La société d’économie mixte locale Communale de [Localité 11] (Semsamar) a lancé la construction d’un ensemble immobilier à [Localité 12], avec la société d’architecture Abati Architecture comme maître d’œuvre et un groupement d’entreprises pour l’exécution des travaux. En mars 2018, la Semsamar a convoqué le groupement pour constater l’absence d’achèvement des travaux. En avril 2018, le groupement a cité la Semsamar devant le tribunal mixte de commerce de Cayenne pour désigner un expert. Un expert a été nommé en septembre 2018, et son rapport a été rendu en juin 2023.

En mars 2022, le groupement a cité la Semsamar, Abati Architecture et son assureur devant le tribunal judiciaire de Paris, demandant des paiements pour des travaux et des dommages. La Semsamar a contesté la recevabilité des demandes du groupement, mais le juge de la mise en état a débouté la Semsamar et l’a condamnée à payer 2 500 euros au groupement. La Semsamar a interjeté appel de cette ordonnance.
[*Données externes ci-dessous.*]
Lemma fd_clean fd name s e s' : steady_kernel (is_kernel s) -> fresh_ids s ->
  csh_input_from_fd fd name s = (inl e, s') -> clean s s'.
Proof.
  intros Hk Hf. unfold csh_input_from_fd. destruct name as [name|]; [|by intros [= _ <-]].
  destruct (allocate_cases name s Hk) as (k & Hk1 & E1 & [[e1 ->]| ->]); [by intros [= _ <-]|].
  cbn [is_kernel]. unfold duplicate_fd. destruct (k_fds k !! fd) as [d|] eqn:Ed.
  - destruct (dupfd_steady k fd 10 d Hk1 Ed) as [[e1 ->]|(new & -> & En)].
    + unfold in_with_kernel. cbn [active_inputs is_next reservations]. rewrite destroy_fresh by done.
      intros [= _ <-]. split; [done|]. cbn. congruence.
    + match goal with |- context [csh_input_prepare_stdin new ?k0] => destruct (prepare_steady new k0) as (k' & E & _) end.
      { by rewrite attach_kernel. }
      by rewrite E.
  - rewrite retry_steady by done. unfold sys_dupfd. rewrite sys_steady by done. rewrite Ed.
    unfold in_with_kernel. cbn [active_inputs is_next reservations]. rewrite destroy_fresh by done.
    intros [= _ <-]. split; [done|]. cbn. congruence.
Qed.

Lemma file_clean path s e s' : steady_kernel (is_kernel s) -> fresh_ids s ->
  csh_input_from_file path s = (inl e, s') -> clean s s'.
Proof.
  intros Hk Hf. unfold csh_input_from_file. destruct path as [path|]; [|by intros [= _ <-]].
  destruct (allocate_cases path s Hk) as (k & Hk1 & E1 & [[e1 ->]| ->]); [by intros [= _ <-]|].
  cbn [is_kernel]. rewrite retry_steady by done. unfold sys_open. rewrite sys_steady by done.
  unfold in_with_kernel. cbn [active_inputs is_next reservations].
  destruct (disk_open (k_time k) path _) as [e1|ds].
  { rewrite destroy_fresh by done. intros [= _ <-]. split; [done|]. cbn. congruence. }
  destruct (lowest_free k 0) as [fd|] eqn:El.
  2:{ rewrite destroy_fresh by done. intros [= _ <-]. split; [done|]. cbn. congruence. }
  assert (k_fds k !! fd = None) as Hfree.
  { unfold lowest_free in El. apply find_some in El as [_ El]. by apply bool_decide_eq_true in El. }
  set (k2 := add_file (tick k) fd true ds).
  assert (steady_kernel k2) as Hk2 by exact Hk1.
  assert (k_fds k2 !! fd = Some (mk_descriptor (k_next k) true)) as Hfd by (cbn; by rewrite lookup_insert_eq).
  assert (forall k3, steady_kernel k3 -> k_fds k3 = k_fds k2 ->
    k_fds (sys_close fd k3).2 = k_fds (is_kernel s)) as Hclose.
  { intros k3 S3 E3. rewrite (close_steady k3 fd (mk_descriptor (k_next k) true)); [|done|by rewrite E3].
    cbn. rewrite E3. cbn. rewrite delete_insert_id by done. done. }
  assert (file_of k2 fd = Some (k_next k, ds)) as Hfile.
  { unfold file_of. rewrite Hfd. cbn. by rewrite lookup_insert_eq. }
  unfold sys_fstat. rewrite sys_steady by done. rewrite Hfile.
  assert (forall m : csh_error, (inl m : csh_error + nat,
      csh_input_destroy (is_next s) (mk_istate (sys_close fd k2).2
        ((is_next s, mk_input path None None 0 start_position false no_error None None None) :: active_inputs s)
        (S (is_next s)) (reservations s))) = (inl e, s') -> clean s s') as Hdone.
  { intros m. rewrite destroy_fresh by done. intros [= _ <-]. split; [done|]. cbn [is_kernel]. by apply Hclose. }
  unfold duplicate_fd.
  destruct (ds_kind ds); try (apply Hdone);
    destruct (dupfd_steady k2 fd 10 _ Hk2 Hfd) as [[e1 ->]|(new & -> & En)]; try (apply Hdone); done.
Qed.
End Standard.
Lemma list_numbers_cases n : n ∈ list_numbers -> n = 0 \/ settable n = true.
Proof.
  unfold list_numbers. intros [Hc Hin]%list_elem_of_filter. apply elem_of_seqZ in Hin.
  apply orb_false_iff in Hc as [Hk Hv]. unfold settable.
  destruct (decide (n = 0)) as [->|Hne]; [auto|]. right.
  replace (0 <? n) with true in Hv by (symmetry; bsimp; lia).
  apply orb_false_iff in Hk as [-> ->]. simpl in Hv. by apply negb_false_iff in Hv as ->.
Qed.

Lemma settable_listed n : settable n = true -> n ∈ list_numbers.
Proof.
  intros H. pose proof (valid_signal_range _ (settable_valid _ H)). apply list_elem_of_filter. split.
  - unfold settable in H. apply andb_true_iff in H as [[-> ->%negb_true_iff]%andb_true_iff ->%negb_true_iff].
    by rewrite andb_false_r.
  - apply elem_of_seqZ. rewrite limit. lia.
Qed.

(** The name that is printed for a condition is read back as the condition. *)
Lemma condition_name_read n : n ∈ list_numbers -> condition (condition_name n) = n.
Proof.
  intros Hn. assert (0 <= n < 65) as Hr.
  { destruct (list_numbers_cases n Hn) as [->|H]; [lia|].
    pose proof (valid_signal_range _ (settable_valid _ H)). lia. }
  assert (forallb (fun n => negb ((n =? 0) || settable n) || (condition (condition_name n) =? n)) (seqZ 0 65) = true)
    as Hall by (vm_compute; reflexivity).
  rewrite forallb_forall in Hall. specialize (Hall n). rewrite <- list_elem_of_In, elem_of_seqZ in Hall.
  specialize (Hall ltac:(lia)). apply orb_true_iff in Hall as [Hall|Hall]; [|by apply Z.eqb_eq].
  destruct (list_numbers_cases n Hn) as [->|H]; [done|]. by rewrite H, orb_true_r in Hall.
Qed.

Lemma quote_loop_silent p w : silent w -> quote_loop p w = (0, printed (quote_body p ++ bs "'") w).
Proof.
  revert w. induction p as [|c p IH]; intros w Hw; cbn [quote_loop]; [by rewrite write_silent|].
  unfold bind. rewrite write_silent by done. change (0 =? -1) with false. cbn iota.
  rewrite IH by done. rewrite printed_app. unfold quote_body. simpl. by rewrite <- app_assoc.
Qed.

Lemma list_one_silent t n w : silent w ->
  list_one t n true w = (0, printed (trap_line n (line_action t n)) w).
Proof.
  intros Hw. unfold list_one, line_action.
  destruct (listed_action t n true) as [a|] eqn:E; cycle 1.
  { exfalso. unfold listed_action in E. destruct (if n =? 0 then _ else _); [done|]. by destruct (_ && _). }
  rewrite (bind_run _ _ _ _ _ (write_silent _ _ Hw)). change (0 =? -1) with false. cbn iota.
  assert (forall w1, silent w1 -> quote_action a w1 = (0, printed (quote_single a) w1)) as Hq.
  { intros w1 Hw1. unfold quote_action. rewrite (bind_run _ _ _ _ _ (write_silent _ _ Hw1)).
    change (0 =? -1) with false. cbn iota. rewrite quote_loop_silent by done. by rewrite printed_app. }
  rewrite (bind_run _ _ _ _ _ (Hq _ (printed_silent _ _ Hw))). change (0 =? -1) with false. cbn iota.
  rewrite (bind_run _ _ _ _ _ (dprintf_quiet STDOUT _ _ (proj2 (printed_silent _ _ (printed_silent _ _ Hw))))).
  replace (slen (bs " " ++ condition_name n ++ [10]) <? 0) with false by (symmetry; unfold slen; bsimp; lia).
  unfold ret. change (snd (fd_put STDOUT ?s ?v)) with (printed s v). rewrite !printed_app.
  unfold trap_line. cbn [default]. done.
Qed.

Lemma list_all_silent t g l w : silent w ->
  list_all t g true l 0 w =
    (0, printed (filter (fun i => (i =? SIGKILL) || (i =? SIGSTOP) || ((0 <? i) && negb (valid_signal i)) = false) l
      ≫= fun n => trap_line n (line_action t n)) w).
Proof.
  revert w. induction l as [|i l IH]; intros w Hw; cbn [list_all].
  { destruct w. unfold printed, put_stdout, ret. simpl. by rewrite app_nil_r. }
  rewrite filter_cons. destruct ((i =? SIGKILL) || _ || _); [rewrite decide_False by done; by apply IH|].
  rewrite decide_True by done. unfold bind. rewrite list_one_silent by done.
  change (0 =? 0) with true. cbn iota. rewrite IH by done. by rewrite printed_app.
Qed.

(** Running the lines of a listing as commands. *)
Fixpoint run_lines (t : csh_traps) (g : signals) (lines : list (Z * str)) : M (Z * option csh_traps * signals) :=
  match lines with
  | [] => ret (0, Some t, g)
  | (n, a) :: rest =>
      let* (rc, ot, g) := csh_traps_builtin (Some t) g [bs "trap"; bs "--"; a; condition_name n] in
      match ot with
      | Some t => if rc =? 0 then run_lines t g rest else ret (rc, Some t, g)
      | None => ret (rc, None, g)
      end
  end.

Lemma line_storable i g0 t g n : traps_inv i g0 t g -> n ∈ list_numbers ->
  line_action t n = bs "-" \/ storable (line_action t n).
Proof.
  intros Hi Hn. unfold line_action, listed_action. destruct (list_numbers_cases n Hn) as [->|Hset].
  - simpl. destruct (inv_exit _ _ _ _ Hi) as [He _]. destruct (exit_action t) as [a|]; simpl; [by right|by left].
  - pose proof (valid_signal_range _ (settable_valid _ Hset)) as Hr.
    replace (n =? 0) with false by (symmetry; bsimp; lia).
    destruct (te_action (entry_of t n)) as [a|] eqn:Ea.
    + right. simpl. destruct (te_installed (entry_of t n)) eqn:E.
      * destruct (inv_installed _ _ _ _ Hi n ltac:(lia) E) as (_ & _ & b & Hb & Hs & _). congruence.
      * destruct (inv_free _ _ _ _ Hi n ltac:(lia) E) as [H _]. congruence.
    + destruct ((0 <? n) && entry_ignore t n); simpl; [right; by split|by left].
Qed.

Definition line_option (a : str) : option str := if str_eqb a (bs "-") then None else Some a.

Lemma line_command t g n a w : sized t g -> silent w -> n ∈ list_numbers -> a = bs "-" \/ storable a ->
  exists t' g', csh_traps_builtin (Some t) g [bs "trap"; bs "--"; a; condition_name n] w = ((0, Some t', g'), w) /\
    installs t g n (line_option a) t' g'.
Proof.
  intros Hs [Hc Hw] Hn Ha. unfold csh_traps_builtin.
  change (trap_option (tail [bs "trap"; bs "--"; a; condition_name n]))
    with (@inr str _ (false, [a; condition_name n])).
  cbv iota. change (bool_decide ([a; condition_name n] = [])) with false. cbn [orb set_traps].
  assert (unsigned_decimal a = false) as -> by (destruct Ha as [->|[_ Ha]]; done).
  change (bool_decide ([condition_name n] = [])) with false. cbn iota. fold (line_option a). cbn [install_operands].
  rewrite condition_name_read by done. pose proof (list_numbers_cases n Hn) as Hcase.
  assert (is_trap n) as Ht.
  { destruct Hcase as [->|H]; [done|]. pose proof (valid_signal_range _ (settable_valid _ H)). unfold is_trap. lia. }
  replace (n <? 0) with false by (symmetry; unfold is_trap in Ht; bsimp; lia).
  pose proof (install_post t g n (line_option a) w Hs Ht) as Hp. unfold post in Hp. unfold bind at 1 2.
  destruct (install t g n (line_option a) w) as [[[rc t'] g'] w'].
  destruct Hp as [(_ & _ & _ & Hp)|(-> & Hp & Hw')].
  - destruct (Hp Hc) as [H1 H2]. destruct Hcase; congruence.
  - rewrite (Hw' Hc). exists t', g'. done.
Qed.

Lemma line_effect i g0 t g i2 g02 t2 g2 n t' g' : traps_inv i g0 t g -> traps_inv i2 g02 t2 g2 ->
  (forall m, is_trap m -> entry_ignore t2 m = entry_ignore t m) -> n ∈ list_numbers ->
  installs t2 g2 n (line_option (line_action t n)) t' g' ->
  exit_action t' = (if n =? 0 then exit_action t else exit_action t2) /\
  forall m, 0 < m < 128 ->
    te_action (entry_of t' m) = if m =? n then te_action (entry_of t n) else te_action (entry_of t2 m).
Proof.
  intros Hi Hi2 Hsame Hn Hins. destruct (list_numbers_cases n Hn) as [->|Hset].
  { assert (line_option (line_action t 0) = exit_action t) as Hl.
    { unfold line_action, listed_action, line_option. simpl. destruct (inv_exit _ _ _ _ Hi) as [He _].
      destruct (exit_action t) as [a|]; simpl; [|done]. destruct He as [He _]. by rewrite (proj2 (str_eqb_false _ _) He). }
    inversion Hins; subst; try lia. split; [by rewrite Hl|]. intros m Hm.
    by replace (m =? 0) with false by (symmetry; bsimp; lia). }
  pose proof (valid_signal_range _ (settable_valid _ Hset)) as Hr.
  replace (n =? 0) with false by (symmetry; bsimp; lia).
  assert (forall i g0 t g, traps_inv i g0 t g -> entry_ignore t n = true -> te_action (entry_of t n) = None) as Hnone.
  { intros j h0 u h Hj Hig. destruct (te_installed (entry_of u n)) eqn:E.
    - destruct (inv_installed _ _ _ _ Hj n ltac:(lia) E) as (_ & ? & _). congruence.
    - by destruct (inv_free _ _ _ _ Hj n ltac:(lia) E). }
  assert (entry_ignore t2 n = false -> line_option (line_action t n) = te_action (entry_of t n)) as Hl.
  { intros Hig. rewrite Hsame in Hig by (unfold is_trap; lia). unfold line_action, listed_action, line_option.
    replace (n =? 0) with false by (symmetry; bsimp; lia). rewrite Hig, andb_false_r.
    destruct (te_action (entry_of t n)) as [a|] eqn:Ea; [|done]. simpl.
    destruct (te_installed (entry_of t n)) eqn:E.
    - destruct (inv_installed _ _ _ _ Hi n ltac:(lia) E) as (_ & _ & b & Hb & [Hs _] & _).
      assert (a = b) as -> by congruence. by rewrite (proj2 (str_eqb_false _ _) Hs).
    - destruct (inv_free _ _ _ _ Hi n ltac:(lia) E) as [H _]. congruence. }
  inversion Hins as [|? ? ? Hig|? ? ? ? Hig Ho Hent|? ? ? ? ? Hig _ Ho _ Hent]; subst; try lia.
  - split; [done|]. intros m Hm. destruct (m =? n) eqn:E; [|done]. apply Z.eqb_eq in E as ->.
    rewrite (Hnone _ _ _ _ Hi2 Hig). rewrite Hsame in Hig by (unfold is_trap; lia). by rewrite (Hnone _ _ _ _ Hi Hig).
  - destruct Ho as (_ & _ & Hx & _ & _ & _ & Hm). split; [done|]. intros m Hm'.
    destruct (m =? n) eqn:E; bsimp; [subst|by destruct (Hm m ltac:(lia) E) as (-> & _)].
    rewrite <- Hl by done. rewrite Hent. simpl. done.
  - destruct Ho as (_ & _ & Hx & _ & _ & _ & Hm). split; [done|]. intros m Hm'.
    destruct (m =? n) eqn:E; bsimp; [subst|by destruct (Hm m ltac:(lia) E) as (-> & _)].
    rewrite <- Hl by done. rewrite Hent. simpl. done.
Qed.

Lemma installs_policy t g n a t' g' : installs t g n a t' g' -> entry_ignored t' = entry_ignored t.
Proof. destruct 1 as [| |? ? ? _ _ Ho _ _|? ? ? ? _ _ _ Ho _ _ _]; [done..|apply Ho|apply Ho]. Qed.
Lemma parent_render root stack : rooted root -> Forall entry_name stack ->
  parent (render root stack) =
    match stack with _ :: _ :: _ => render root (tail stack) | _ => bs "/" end.
Proof.
  intros Hr Hs. destruct stack as [|c [|d stack]].
  - destruct Hr as [-> | ->]; reflexivity.
  - apply Forall_cons in Hs as [[Hne Hc] _]. unfold render, parent. cbn [join_slash].
    assert (1 < length (root ++ c))%nat as Hl.
    { rewrite length_app. destruct c; [done|]. destruct Hr as [-> | ->]; simpl; lia. }
    apply Nat.ltb_lt in Hl as ->. rewrite back_to_slash_app; [by destruct Hr as [-> | ->]|done|..].
    + rewrite length_app. lia.
    + destruct Hr as [-> | ->]; simpl; lia.
    + right. by destruct Hr as [-> | ->].
  - apply Forall_cons in Hs as [[Hne Hc] Hs]. unfold parent.
    assert (render root (c :: d :: stack) = (render root (d :: stack) ++ [ch "/"]) ++ c) as E.
    { unfold render. cbn [join_slash]. by rewrite <- !app_assoc. }
    rewrite E. assert (1 <= length (render root (d :: stack)))%nat as Hl
      by (unfold render; rewrite length_app; destruct Hr as [-> | ->]; simpl; lia).
    assert (1 < length ((render root (d :: stack) ++ [ch "/"]) ++ c))%nat as H1 by (rewrite !length_app; simpl; lia).
    apply Nat.ltb_lt in H1 as ->. rewrite back_to_slash_app; [|done|rewrite !length_app; lia|rewrite !length_app; simpl; lia|].
    + rewrite length_app. replace (1 <? length (render root (d :: stack)) + length [ch "/"])%nat with true.
      * apply drop_last_app.
      * symmetry. apply Nat.ltb_lt. simpl. lia.
    + right. apply List.last_last.
Qed.

Section Resolution.
Context (is_directory : str -> bool).

(** POSIX cd, step 8, over components.  Leaving the first component, or the
    root itself, ends at the single slash. *)
Fixpoint resolve (root : str) (stack comps : list str) : option str :=
  match comps with
  | [] => Some (render root stack)
  | c :: rest =>
      if str_eqb c (bs ".") then resolve root stack rest
      else if str_eqb c (bs "..") then
        if is_directory (render root stack) then
          match stack with
          | _ :: _ :: _ => resolve root (tail stack) rest
          | _ => resolve (bs "/") [] rest
          end
        else None
      else resolve root (c :: stack) rest
  end.

Lemma normalize_loop_resolve f root stack rest : rooted root -> Forall entry_name stack ->
  peek rest <> ch "/" -> (length rest < f)%nat ->
  normalize_loop is_directory f (render root stack) rest = resolve root stack (path_components rest).
Proof.
  revert root stack rest. induction f as [|f IH]; intros root stack rest Hr Hs Hp Hf; [lia|].
  cbn [normalize_loop]. destruct (decide (rest = [])) as [->|Hne]; [done|].
  destruct (split_component rest) as [name after] eqn:E.
  destruct (split_component_spec _ _ _ E Hne Hp) as (Hname & Hc & Hlen & Hskip).
  replace (match rest with [] => _ | _ => _ end) with
    (let next := skip_slashes after in
     if str_eqb name (bs ".") then normalize_loop is_directory f (render root stack) next
     else if str_eqb name (bs "..") then
       if is_directory (render root stack) then normalize_loop is_directory f (parent (render root stack)) next else None
     else normalize_loop is_directory f
       ((if negb (List.last (render root stack) 0 =? ch "/") then render root stack ++ bs "/" else render root stack) ++ name) next)
    by by destruct rest.
  pose proof skip_slashes_peek as Hskipped.
  assert (0 < length name)%nat as Hn by (destruct Hname as [Hn _]; destruct name; [done|simpl; lia]).
  assert (length (skip_slashes after) < f)%nat as Hf' by lia.
  assert (path_components (skip_slashes after) = path_components after) as Hnext by apply components_skip.
  cbv zeta. rewrite Hc. cbn [resolve]. destruct (str_eqb name (bs ".")).
  { rewrite IH by auto. by rewrite Hnext. }
  destruct (str_eqb name (bs "..")).
  - destruct (is_directory _); [|done]. rewrite parent_render by done.
    assert (bs "/" = render (bs "/") []) as Eroot by reflexivity.
    destruct stack as [|c [|d stack]].
    1-2: rewrite Eroot, IH, Hnext; [done|by left|constructor|auto|auto].
    rewrite IH, Hnext; [done..| | |]; auto. by apply Forall_cons in Hs as [_ Hs].
  - rewrite (render_push root stack name Hr Hs), IH, Hnext; auto.
Qed.
End Resolution.

(** The text before [used] and the text from [read] on share the buffer: the
    first never grows into the second. *)
Definition fits (n : nat) (out rest : str) : Prop :=
  (1 <= length out)%nat /\
  (length out + length rest + (if bool_decide (rest = []) || (List.last out 0 =? ch "/")%Z then 0 else 1) <= n)%nat.

Lemma back_to_slash_length f out : (length (back_to_slash f out) <= length out)%nat.
Proof.
  revert out. induction f as [|f IH]; intros out; [done|]. cbn [back_to_slash]. destruct (_ && _); [|done].
  etrans; [apply IH|]. unfold drop_last. rewrite length_take. lia.
Qed.

Lemma back_to_slash_keeps f out : (1 <= length out)%nat -> (1 <= length (back_to_slash f out))%nat.
Proof.
  revert out. induction f as [|f IH]; intros out Hout; [done|]. cbn [back_to_slash].
  destruct (1 <? length out)%nat eqn:E; [|done]. destruct (negb _); [|done]. apply Nat.ltb_lt in E.
  apply IH. unfold drop_last. rewrite length_take. lia.
Qed.

Lemma parent_length out : (1 <= length out)%nat ->
  (1 <= length (parent out))%nat /\ (parent out = out \/ length (parent out) < length out)%nat.
Proof.
  intros Hout. unfold parent. destruct (1 <? length out)%nat eqn:E; [|by split; [|left]].
  apply Nat.ltb_lt in E. pose proof (back_to_slash_length (length out) out).
  pose proof (back_to_slash_keeps (length out) out Hout).
  destruct (1 <? length (back_to_slash _ _))%nat eqn:E2; [apply Nat.ltb_lt in E2|apply Nat.ltb_ge in E2].
  - unfold drop_last. rewrite length_take. split; [lia|right; lia].
  - split; [lia|right; lia].
Qed.

Lemma normalize_loop_length is_directory f n out rest r : peek rest <> ch "/" -> fits n out rest ->
  normalize_loop is_directory f out rest = Some r -> (length r <= n)%nat.
Proof.
  revert out rest. induction f as [|f IH]; intros out rest Hp [Hout Hfit]; [done|]. cbn [normalize_loop].
  destruct rest as [|x rest]; [intros [= <-]; lia|].
  destruct (split_component (x :: rest)) as [name after] eqn:E.
  destruct (split_component_spec _ _ _ E ltac:(done) Hp) as ([Hname Hslash] & _ & Hlen & Hskip).
  pose proof skip_slashes_peek as Hskipped.
  assert (1 <= length name)%nat as Hn by (destruct name; [done|simpl; lia]).
  rewrite bool_decide_false in Hfit by done. cbn [orb] in Hfit.
  destruct (str_eqb name (bs ".")); [|destruct (str_eqb name (bs ".."))].
  - apply IH; [done|]. split; [done|]. destruct (bool_decide _), (List.last out 0 =? ch "/"); simpl; lia.
  - destruct (is_directory out); [|done]. destruct (parent_length out Hout) as [Hp1 Hp2].
    apply IH; [done|]. split; [done|]. destruct Hp2 as [-> | Hp2].
    + destruct (bool_decide _), (List.last out 0 =? ch "/"); simpl; lia.
    + destruct (bool_decide _), (List.last (parent out) 0 =? ch "/"); simpl; lia.
  - apply IH; [done|]. destruct (List.last out 0 =? ch "/"); cbn [negb]; (split; [rewrite !length_app; lia|]);
      rewrite !length_app; (destruct (skip_slashes after) eqn:Es;
      [rewrite bool_decide_true by done|match goal with |- context [if ?b then _ else _] => destruct b end]); simpl in *; lia.
Qed.

(** [normalize], which works in place, resolves dot components as POSIX
    states it over the components of the path: for every absolute path and
    every file system its result is that of a stack of names, which asks of
    each directory that [..] leaves whether it exists, and it never outgrows
    the buffer it rewrites.  An initial double slash is kept until the root is
    left. *)
Theorem normalize_correct (is_directory : str -> bool) (s : str) (Habs : peek s = ch "/") :
  normalize is_directory s =
    resolve is_directory (take (root_length s) s) [] (path_components s) /\
  (forall r, normalize is_directory s = Some r -> (length r <= length s)%nat).
Proof.
  destruct s as [|a s]; [done|]. simpl in Habs. subst a.
  pose proof skip_slashes_peek as Hskipped.
  assert (rooted (take (root_length (ch "/" :: s)) (ch "/" :: s))) as Hroot.
  { unfold root_length. destruct s as [|b s]; [by left|]. rewrite Z.eqb_refl. destruct (b =? ch "/") eqn:Eb; [|by left].
    apply Z.eqb_eq in Eb as ->. simpl. destruct (negb _); [by right|by left]. }
  unfold normalize. split.
  - rewrite <- components_skip, <- normalize_loop_resolve with (f := S (length (ch "/" :: s)));
      [|done|constructor|done|].
    + unfold render. cbn [join_slash]. by rewrite app_nil_r.
    + pose proof (skip_slashes_length (ch "/" :: s)). lia.
  - intros r. apply normalize_loop_length; [done|].
    assert (skip_slashes (ch "/" :: s) = skip_slashes (drop (root_length (ch "/" :: s)) (ch "/" :: s))) as E.
    { unfold root_length. destruct s as [|b s]; [done|]. rewrite Z.eqb_refl. destruct (b =? ch "/") eqn:Eb; [|done].
      simpl. destruct (negb _); simpl; rewrite ?Eb; done. }
    rewrite E. pose proof (skip_slashes_length (drop (root_length (ch "/" :: s)) (ch "/" :: s))) as Hl.
    assert (length (ch "/" :: s) = length (take (root_length (ch "/" :: s)) (ch "/" :: s)) +
      length (drop (root_length (ch "/" :: s)) (ch "/" :: s)))%nat as Hsum by by rewrite <- length_app, take_drop.
    assert (1 <= length (take (root_length (ch "/" :: s)) (ch "/" :: s)))%nat as H1
      by (destruct Hroot as [-> | ->]; simpl; lia).
    split; [exact H1|].
    assert ((List.last (take (root_length (ch "/" :: s)) (ch "/" :: s)) 0 =? ch "/") = true) as ->
      by (destruct Hroot as [-> | ->]; reflexivity).
    rewrite orb_true_r. lia.
Qed.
Dans ses conclusions, la Semsamar a demandé l’infirmation de l’ordonnance et la déclaration d’irrecevabilité des demandes du groupement. Les autres parties ont demandé la confirmation de l’ordonnance initiale. La cour a finalement infirmé l’ordonnance du 13 juin 2023, déclarant irrecevables les demandes du groupement et condamnant ce dernier aux dépens. La Semsamar a également été condamnée à recevoir 2 500 euros.

REPUBLIQUE FRANÇAISE
AU NOM DU PEUPLE FRANÇAIS

6 septembre 2024
Cour d’appel de Paris
RG
23/10917
REPUBLIQUE FRANCAISE

AU NOM DU PEUPLE FRANCAIS

COUR D’APPEL DE PARIS

Pôle 4 – Chambre 6

ARRET DU 6 SEPTEMBRE 2024

(n° /2024, 8 pages)

Numéro d’inscription au répertoire général : N° RG 23/10917 – N° Portalis 35L7-V-B7H-CH2KR

Décision déférée à la Cour : Ordonnance du 13 juin 2023 – Tribunal judiciaire de PARIS RG n° 22/04014

APPELANTE

Société COMMUNALE DE [Localité 11] (SEMSAMAR GUYANE) prise en la personne de son représentant légal domicilié en cette qualité audit siège

[Adresse 13]

[Localité 9] (GUYANE)

Représentée par Me Marie-Catherine VIGNES de la SCP GRV ASSOCIES, avocat au barreau de PARIS, toque : L0010

INTIMEES

MUTUELLE DES ARCHITECTES FRANCAIS – MAF, société d’assurance mutuelle, prise en la personne de son représentant légal domicilié en cette qualité audit siège

[Adresse 2]

[Localité 5]

Représentée par Me Nathalie LESENECHAL, avocat au barreau de PARIS, toque : D2090

S.A.R.L. BATI SOLEIL GUYANE prise en la personne de son représentant légal domicilié en cette qualité audit siège

[Adresse 6]

[Localité 8] (GUYANE)

Représentée par Me Morgan JAMET de la SELEURL MJ AVOCAT, avocat au barreau de PARIS, toque : C0739, substitué à l’audience par Me Delphine TINGRY, avocat au barreau de PARIS

S.A.S. BRAMACA CONSTRUCTION prise en la personne de son représentant légal domicilié en cette qualité audit siège

[Adresse 4]

[Localité 7] (GUYANE)

Représentée par Me Morgan JAMET de la SELEURL MJ AVOCAT, avocat au barreau de PARIS, toque : C0739, substitué à l’audience par Me Delphine TINGRY, avocat au barreau de PARIS

S.A.S. ART’BAT prise en la personne de son représentant légal domicilié en cette qualité audit siège

[Adresse 1]

[Localité 12] (GUYANE)

Représentée par Me Morgan JAMET de la SELEURL MJ AVOCAT, avocat au barreau de PARIS, toque : C0739, substitué à l’audience par Me Delphine TINGRY, avocat au barreau de PARIS

S.C.P. [X] ET [L] prise en la personne de son représentant légal domicilié en cette qualité audit siège

[Adresse 3]

[Localité 7]

Représentée à l’audience par Me Sébastien GOULET de la SELAS L ET ASSOCIES, avocat au barreau de PARIS

COMPOSITION DE LA COUR :

L’affaire a été débattue le 13 juin 2024, en audience publique, devant la Cour composée de :

Mme Valérie GUILLAUDIER, conseillère faisant fonction de présidente

Mme Laura TARDY, conseillère

Mme Viviane SZLAMOVICZ, conseillère

qui en ont délibéré, un rapport a été présenté à l’audience par Mme Laura Tardy dans les conditions prévues par l’article 804 du code de procédure civile.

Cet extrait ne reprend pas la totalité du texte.